── Material to process
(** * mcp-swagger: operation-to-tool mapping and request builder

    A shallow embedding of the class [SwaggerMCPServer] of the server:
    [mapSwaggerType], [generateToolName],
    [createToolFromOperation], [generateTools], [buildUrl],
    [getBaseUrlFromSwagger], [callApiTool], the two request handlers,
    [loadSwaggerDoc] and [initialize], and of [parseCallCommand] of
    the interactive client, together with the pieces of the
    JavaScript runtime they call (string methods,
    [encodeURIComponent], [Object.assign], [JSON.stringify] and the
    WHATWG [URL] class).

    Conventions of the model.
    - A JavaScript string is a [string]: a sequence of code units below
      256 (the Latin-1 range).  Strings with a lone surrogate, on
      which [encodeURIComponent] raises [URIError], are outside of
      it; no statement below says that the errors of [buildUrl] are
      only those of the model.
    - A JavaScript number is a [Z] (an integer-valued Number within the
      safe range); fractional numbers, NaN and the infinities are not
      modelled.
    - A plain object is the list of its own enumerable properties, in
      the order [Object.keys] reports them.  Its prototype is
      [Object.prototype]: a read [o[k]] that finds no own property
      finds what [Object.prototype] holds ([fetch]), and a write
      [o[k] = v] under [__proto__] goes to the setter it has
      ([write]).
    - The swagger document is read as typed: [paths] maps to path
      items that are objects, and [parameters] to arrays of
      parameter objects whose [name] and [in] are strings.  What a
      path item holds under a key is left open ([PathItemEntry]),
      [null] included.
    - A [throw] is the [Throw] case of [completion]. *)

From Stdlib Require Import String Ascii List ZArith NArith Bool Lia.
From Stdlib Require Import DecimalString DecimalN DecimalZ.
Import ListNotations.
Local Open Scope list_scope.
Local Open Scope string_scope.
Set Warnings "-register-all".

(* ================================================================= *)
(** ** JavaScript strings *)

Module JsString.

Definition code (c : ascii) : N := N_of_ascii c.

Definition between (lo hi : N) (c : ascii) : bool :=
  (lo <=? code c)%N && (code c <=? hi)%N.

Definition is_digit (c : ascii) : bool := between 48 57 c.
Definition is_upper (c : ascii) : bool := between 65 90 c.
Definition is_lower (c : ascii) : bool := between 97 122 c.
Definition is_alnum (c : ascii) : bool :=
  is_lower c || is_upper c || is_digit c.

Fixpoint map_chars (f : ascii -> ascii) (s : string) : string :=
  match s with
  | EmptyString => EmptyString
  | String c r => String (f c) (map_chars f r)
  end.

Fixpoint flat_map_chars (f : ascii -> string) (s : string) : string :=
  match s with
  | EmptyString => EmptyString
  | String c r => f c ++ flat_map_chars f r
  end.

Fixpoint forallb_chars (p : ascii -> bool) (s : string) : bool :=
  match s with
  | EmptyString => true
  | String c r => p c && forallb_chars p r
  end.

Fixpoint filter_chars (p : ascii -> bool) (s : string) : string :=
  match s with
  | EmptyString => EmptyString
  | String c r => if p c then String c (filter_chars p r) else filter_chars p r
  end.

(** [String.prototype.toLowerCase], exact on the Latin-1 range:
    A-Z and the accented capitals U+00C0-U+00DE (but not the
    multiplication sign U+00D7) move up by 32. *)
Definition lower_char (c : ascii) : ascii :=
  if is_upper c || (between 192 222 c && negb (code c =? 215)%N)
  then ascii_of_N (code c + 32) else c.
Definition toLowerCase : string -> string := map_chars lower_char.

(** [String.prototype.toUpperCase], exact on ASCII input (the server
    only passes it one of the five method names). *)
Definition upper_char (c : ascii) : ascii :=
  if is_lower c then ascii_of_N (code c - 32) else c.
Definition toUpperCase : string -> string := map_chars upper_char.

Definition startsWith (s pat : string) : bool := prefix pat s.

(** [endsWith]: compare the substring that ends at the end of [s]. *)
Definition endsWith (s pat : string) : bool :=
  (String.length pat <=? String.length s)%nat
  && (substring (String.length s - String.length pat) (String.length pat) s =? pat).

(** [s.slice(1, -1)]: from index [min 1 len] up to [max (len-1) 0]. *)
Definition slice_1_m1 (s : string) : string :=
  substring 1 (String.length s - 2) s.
────
── Material to process
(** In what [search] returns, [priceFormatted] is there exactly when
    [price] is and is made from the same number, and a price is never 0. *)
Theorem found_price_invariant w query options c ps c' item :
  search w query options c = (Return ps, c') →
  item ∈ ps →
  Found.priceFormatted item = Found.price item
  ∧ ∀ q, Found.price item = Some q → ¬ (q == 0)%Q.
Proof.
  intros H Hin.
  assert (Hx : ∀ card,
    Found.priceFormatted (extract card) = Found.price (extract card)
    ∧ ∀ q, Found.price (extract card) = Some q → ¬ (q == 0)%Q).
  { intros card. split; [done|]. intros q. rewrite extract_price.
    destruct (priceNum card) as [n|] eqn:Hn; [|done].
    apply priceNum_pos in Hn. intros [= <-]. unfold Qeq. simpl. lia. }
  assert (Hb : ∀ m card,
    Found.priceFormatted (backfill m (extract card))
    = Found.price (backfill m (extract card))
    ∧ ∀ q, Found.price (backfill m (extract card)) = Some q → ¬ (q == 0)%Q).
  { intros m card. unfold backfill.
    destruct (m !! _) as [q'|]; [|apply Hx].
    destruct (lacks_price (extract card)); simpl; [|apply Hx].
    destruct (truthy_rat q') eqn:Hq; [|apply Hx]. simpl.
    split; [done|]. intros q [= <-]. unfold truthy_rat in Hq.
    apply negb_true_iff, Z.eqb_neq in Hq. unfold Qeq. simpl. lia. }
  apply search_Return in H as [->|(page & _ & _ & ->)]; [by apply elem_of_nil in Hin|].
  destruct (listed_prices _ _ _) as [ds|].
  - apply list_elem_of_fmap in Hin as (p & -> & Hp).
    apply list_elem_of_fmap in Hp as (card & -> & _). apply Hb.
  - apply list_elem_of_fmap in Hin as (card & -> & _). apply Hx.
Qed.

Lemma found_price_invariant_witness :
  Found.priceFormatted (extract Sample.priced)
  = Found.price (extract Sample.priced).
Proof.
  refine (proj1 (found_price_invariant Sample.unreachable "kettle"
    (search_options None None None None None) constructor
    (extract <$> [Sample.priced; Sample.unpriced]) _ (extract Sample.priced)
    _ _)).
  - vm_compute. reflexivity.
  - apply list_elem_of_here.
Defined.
────
── Material to process
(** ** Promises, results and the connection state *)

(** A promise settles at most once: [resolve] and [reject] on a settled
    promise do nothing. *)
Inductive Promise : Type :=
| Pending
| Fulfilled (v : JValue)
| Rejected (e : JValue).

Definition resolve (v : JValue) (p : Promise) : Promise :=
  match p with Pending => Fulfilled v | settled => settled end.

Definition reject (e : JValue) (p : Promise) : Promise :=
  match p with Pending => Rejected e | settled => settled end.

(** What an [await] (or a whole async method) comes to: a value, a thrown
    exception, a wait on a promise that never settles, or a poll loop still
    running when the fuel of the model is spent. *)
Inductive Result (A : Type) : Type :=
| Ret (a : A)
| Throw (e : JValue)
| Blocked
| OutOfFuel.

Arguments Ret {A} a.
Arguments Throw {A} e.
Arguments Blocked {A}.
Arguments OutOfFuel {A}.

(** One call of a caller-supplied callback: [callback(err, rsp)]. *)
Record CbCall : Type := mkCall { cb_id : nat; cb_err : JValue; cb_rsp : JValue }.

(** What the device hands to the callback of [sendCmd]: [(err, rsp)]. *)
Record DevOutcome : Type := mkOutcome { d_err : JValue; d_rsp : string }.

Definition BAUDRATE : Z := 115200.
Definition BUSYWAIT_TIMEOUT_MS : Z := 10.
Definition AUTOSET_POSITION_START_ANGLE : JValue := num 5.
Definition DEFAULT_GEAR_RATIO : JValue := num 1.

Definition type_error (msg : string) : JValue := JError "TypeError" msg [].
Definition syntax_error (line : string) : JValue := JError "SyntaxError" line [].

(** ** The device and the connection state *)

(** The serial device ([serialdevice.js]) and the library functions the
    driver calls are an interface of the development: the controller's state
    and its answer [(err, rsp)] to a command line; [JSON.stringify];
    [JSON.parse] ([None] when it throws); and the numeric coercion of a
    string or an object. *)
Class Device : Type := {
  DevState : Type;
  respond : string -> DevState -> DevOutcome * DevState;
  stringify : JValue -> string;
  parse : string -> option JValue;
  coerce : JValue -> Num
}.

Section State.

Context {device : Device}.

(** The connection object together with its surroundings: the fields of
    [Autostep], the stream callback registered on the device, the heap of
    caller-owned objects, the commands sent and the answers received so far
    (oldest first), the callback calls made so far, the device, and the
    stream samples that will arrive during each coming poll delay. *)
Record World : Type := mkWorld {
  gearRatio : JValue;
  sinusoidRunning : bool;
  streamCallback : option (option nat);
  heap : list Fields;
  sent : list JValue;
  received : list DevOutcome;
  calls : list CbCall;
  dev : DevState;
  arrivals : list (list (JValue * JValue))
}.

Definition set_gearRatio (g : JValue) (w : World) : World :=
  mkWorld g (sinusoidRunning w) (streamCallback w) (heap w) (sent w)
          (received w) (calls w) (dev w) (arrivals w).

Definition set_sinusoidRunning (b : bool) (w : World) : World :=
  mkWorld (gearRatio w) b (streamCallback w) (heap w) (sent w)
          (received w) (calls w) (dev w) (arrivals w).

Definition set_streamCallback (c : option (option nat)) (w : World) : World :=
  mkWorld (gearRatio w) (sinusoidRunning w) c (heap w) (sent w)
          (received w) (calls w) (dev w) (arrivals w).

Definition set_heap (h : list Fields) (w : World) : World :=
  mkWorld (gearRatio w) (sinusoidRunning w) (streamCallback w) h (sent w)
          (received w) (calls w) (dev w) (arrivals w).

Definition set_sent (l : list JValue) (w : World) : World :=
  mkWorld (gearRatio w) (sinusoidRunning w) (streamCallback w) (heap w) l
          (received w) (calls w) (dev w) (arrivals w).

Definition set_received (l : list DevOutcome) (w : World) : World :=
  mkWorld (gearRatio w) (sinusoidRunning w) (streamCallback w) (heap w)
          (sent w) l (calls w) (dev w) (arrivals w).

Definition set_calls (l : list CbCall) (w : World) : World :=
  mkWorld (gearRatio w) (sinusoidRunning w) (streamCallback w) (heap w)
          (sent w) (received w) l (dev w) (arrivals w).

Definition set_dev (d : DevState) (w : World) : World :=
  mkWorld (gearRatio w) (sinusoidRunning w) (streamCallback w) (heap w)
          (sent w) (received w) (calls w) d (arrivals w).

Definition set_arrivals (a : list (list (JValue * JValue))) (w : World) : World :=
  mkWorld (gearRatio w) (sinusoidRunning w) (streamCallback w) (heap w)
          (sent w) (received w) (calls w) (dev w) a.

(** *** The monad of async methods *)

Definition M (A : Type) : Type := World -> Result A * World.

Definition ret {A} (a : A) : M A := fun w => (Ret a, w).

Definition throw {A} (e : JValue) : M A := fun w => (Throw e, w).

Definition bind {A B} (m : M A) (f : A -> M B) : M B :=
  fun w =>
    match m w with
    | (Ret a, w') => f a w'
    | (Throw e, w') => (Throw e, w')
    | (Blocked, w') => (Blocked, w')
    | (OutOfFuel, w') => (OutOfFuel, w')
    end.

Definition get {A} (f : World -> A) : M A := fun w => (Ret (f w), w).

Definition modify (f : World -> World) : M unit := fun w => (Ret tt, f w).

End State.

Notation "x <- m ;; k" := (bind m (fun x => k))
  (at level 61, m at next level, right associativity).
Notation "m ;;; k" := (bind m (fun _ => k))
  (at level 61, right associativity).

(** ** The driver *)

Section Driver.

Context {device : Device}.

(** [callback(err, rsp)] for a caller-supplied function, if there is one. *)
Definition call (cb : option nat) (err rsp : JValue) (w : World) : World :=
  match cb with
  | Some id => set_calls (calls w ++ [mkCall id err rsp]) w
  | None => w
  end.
────
▸ **Problem description**: Of all the lines in the data above, show only those that hold the word "Pending".

▸ **Answer space**:
| Pending
  match p with Pending => Fulfilled v | settled => settled end.
  match p with Pending => Rejected e | settled => settled end.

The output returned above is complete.